WHAT YOU SHOULD DO. I need each line of the entries below that includes the string "Hins".

[Saved data entries]
╭──
(** Changing one byte, the CRC field included, breaks a valid CRC. *)
Lemma crc_invalid_one b i x : length b = SPI_CELL_LEN → bytes_ok b → crc_valid b →
  (i < SPI_CELL_LEN)%nat → u8_ok x → byte_at b i ≠ x → ¬ crc_valid (<[i:=x]> b).
Proof.
  intros Hl Hb Hv Hi Hx Hne Hv'. destruct (cell_split b Hl) as (body & l & h & -> & Hlb).
  apply bytes_ok_app in Hb as [Hbody Hlh]. unfold bytes_ok in Hlh.
  apply List.Forall_cons_iff in Hlh as [Hl8 Hlh].
  apply List.Forall_cons_iff in Hlh as [Hh8 _].
  apply (crc_valid_app _ _ _ Hlb) in Hv.
  destruct (decide (i < 126)%nat).
  - rewrite insert_app_l in Hv' by lia.
    assert (length (<[i:=x]> body) = 126%nat) as Hli by by rewrite length_insert.
    apply (crc_valid_app _ _ _ Hli) in Hv'. clear Hli.
    destruct (insert_split body i x) as (pre & old & suf & -> & Hpre & Hins); [lia|].
    rewrite Hins, <- Hv in Hv'. apply bytes_ok_mid in Hbody as (Hp & Ho & Hs).
    apply crc16_one_byte in Hv'; [|done..].
    apply Hne. unfold byte_at. rewrite <- app_assoc, app_nth2, Hpre, Nat.sub_diag by lia.
    by rewrite Hv'.
  - rewrite insert_app_r_alt in Hv' by lia.
    unfold byte_at in Hne. rewrite app_nth2 in Hne by lia.
    rewrite Hlb in *. unfold SPI_CELL_LEN in Hi.
    destruct (decide (i = 126%nat)) as [->|]; [|replace i with 127%nat in * by lia];
      simpl in Hv', Hne; apply (crc_valid_app _ _ _ Hlb) in Hv'; apply Hne;
      unfold u16_from_le_bytes in *; lia.
Qed.

(** Changing two adjacent bytes of the body breaks a valid CRC. *)
Lemma crc_invalid_two b i x y : length b = SPI_CELL_LEN → bytes_ok b → crc_valid b →
  (S i < SPI_CELL_LEN - 2)%nat → u8_ok x → u8_ok y →
  (byte_at b i ≠ x ∨ byte_at b (S i) ≠ y) → ¬ crc_valid (<[i:=x]> (<[S i:=y]> b)).
Proof.
  intros Hl Hb Hv Hi Hx Hy Hne Hv'. destruct (cell_split b Hl) as (body & l & h & -> & Hlb).
  apply bytes_ok_app in Hb as [Hbody _]. change (SPI_CELL_LEN - 2)%nat with 126%nat in Hi.
  apply (crc_valid_app _ _ _ Hlb) in Hv.
  rewrite (insert_app_l body), (insert_app_l (<[S i:=y]> body)) in Hv'
    by (rewrite ?length_insert; lia).
  assert (length (<[i:=x]> (<[S i:=y]> body)) = 126%nat) as Hli by by rewrite !length_insert.
  apply (crc_valid_app _ _ _ Hli) in Hv'. clear Hli.
  destruct (insert_split body i x) as (pre & ox & suf & -> & Hpre & _); [lia|].
  rewrite length_app in Hlb. cbn [length] in Hlb.
  destruct suf as [|oy suf]; [simpl in Hlb; lia|].
  replace (S i) with (length pre + 1)%nat in * by lia.
  replace i with (length pre + 0)%nat in * by lia.
  assert (<[(length pre + 0)%nat:=x]> (<[(length pre + 1)%nat:=y]> (pre ++ ox :: oy :: suf))
    = pre ++ [x; y] ++ suf) as Hins by by rewrite !insert_app_r.
  rewrite Hins, <- Hv in Hv'.
  apply bytes_ok_mid in Hbody as (Hp & Ho & Hs). apply List.Forall_cons_iff in Hs as [Hoy Hs].
  destruct (crc16_two_byte_burst pre x y ox oy suf Hp Hs Hx Hy Ho Hoy Hv') as [-> ->].
  unfold byte_at in Hne. rewrite <- app_assoc in Hne. rewrite !app_nth2_plus in Hne.
  simpl in Hne. tauto.
Qed.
╰──
TASK OUTPUT.
    destruct (insert_split body i x) as (pre & old & suf & -> & Hpre & Hins); [lia|].
    rewrite Hins, <- Hv in Hv'. apply bytes_ok_mid in Hbody as (Hp & Ho & Hs).
    = pre ++ [x; y] ++ suf) as Hins by by rewrite !insert_app_r.
  rewrite Hins, <- Hv in Hv'.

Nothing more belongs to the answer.